The voice of reason - there are many reasons to choose a programming language,
many more than mere "performance" for various values of the term. Robustness,
mentioned upthread, is arguably far more important. Expertise in the language
is important - if you are productive in C++ (or whatever) you might not want
to make the investment in becoming equally proficient in another language.

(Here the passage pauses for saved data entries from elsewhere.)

(** * Message filters and the run polling loop of the OpenAI utilities

    A shallow embedding of
    - [created_date_filter_openai_messages.py] ([parse_timestamp],
      [filter_messages], [main]),
    - [metadata_filtering_openai_messages.py]
      ([OpenAIMessageClient.get_messages], [_matches_metadata_filters]),
    - [thread_demo.py] ([wait_for_run_completion]),
    together with the properties the specification states about them.

    Python values are dynamically typed; the embedding keeps the dynamic
    types that the scripts can meet in a decoded JSON message and makes
    the exceptions that Python raises explicit in a [result] type. *)

From Stdlib Require Import ZArith Lia Ascii String.
From Stdlib Require Import Decimal DecimalString DecimalPos DecimalZ.
From ITree Require Import ITree Eq.Shallow.
From stdpp Require Import base gmap strings list pretty.

Local Open Scope string_scope.
Local Open Scope Z_scope.
Local Open Scope list_scope.

(** ** Python values and exceptions *)

(** The JSON values found in the fields the scripts read: [null], an
    integer, a string, or an object with string values (the [metadata]
    of a message).  Booleans, numbers with a fraction and arrays are
    outside the model. *)
Inductive value : Type :=
| VNone
| VInt (n : Z)
| VStr (s : string)
| VDict (d : gmap string string).

(** A message is a decoded JSON object, a Python [dict] with string keys. *)
Abbreviation message := (gmap string value).

(** A [requests.Response] as far as the scripts look at it: its status
    code, its text, and for [response.json()], a JSON object, the list
    under its ["data"] key when it has that key. *)
Record response : Type := Response {
  status_code : Z;
  text : string;
  json : option (list message)
}.

(** A [requests.exceptions.RequestException]: [str(e)] and the attribute
    [e.response], which is [None] or the response received. *)
Record request_exception : Type := RequestException {
  exc_str : string;
  exc_response : option response
}.

(** The exceptions the scripts meet; [OSError] stands for its subclasses
    too ([FileNotFoundError], [PermissionError], ...) and carries
    [str(e)]. *)
Inductive exn : Type :=
| TypeError
| KeyError
| ValueError
| OverflowError
| OSError (msg : string)
| RequestError (e : request_exception)
| SystemExit (code : Z)
| Exception (msg : string).

Inductive result (A : Type) : Type :=
| Ok (a : A)
| Raise (e : exn).
Arguments Ok {A} a.
Arguments Raise {A} e.

Definition rbind {A B : Type} (r : result A) (k : A -> result B) : result B :=
  match r with
  | Ok a => k a
  | Raise e => Raise e
  end.

Notation "'let*' x ':=' r 'in' k" := (rbind r (fun x => k))
  (at level 10, x name, r at level 100, k at level 200).

(** [d.get(key)]: the value under [key], and [None] when it is absent. *)
Definition dict_get (d : message) (key : string) : value :=
  match d !! key with
  | Some v => v
  | None => VNone
  end.

(** [a <= v] for an integer [a]: between integers the order of [Z];
    Python 3 raises [TypeError] when the right operand is [None], a
    string or a dict. *)
Definition int_le_value (a : Z) (v : value) : result bool :=
  match v with
  | VInt n => Ok (a <=? n)
  | _ => Raise TypeError
  end.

Java and C++ clearly both have their strengths, and having seen these
Benchmark Wars before I can reasonably conclude that they're roughly
comparable, at least both usable. Most benchmarks I've seen do seem to give
C++ the edge for CPU-bound processes by around 2:1, but none conclusively so.
  Throughput measures for realistic applications do seem to tend toward
Java-based solutions, but a lot of that is attributable to the integration of
enterprise components more than the strength of the JVM per se.

Java-based enterprise systems tend to support operations better than C++-based
ones. Java platforms are highly amenable to instrumentation and operational
control. Operations presents a much higher portion of cost and risk than the
development phase of an application. Operations is far more important than
development. Developers tend to forget that.

Real mastery comes with fluency in a variety of languages, at least one in
each major category (systems/applications - C??/Java/COBOL, script -
JS/Ruby/Python/EL, shell - csh/bash/ksh). Use what's best for the project at
hand. To be a carpenter takes more than a hammer.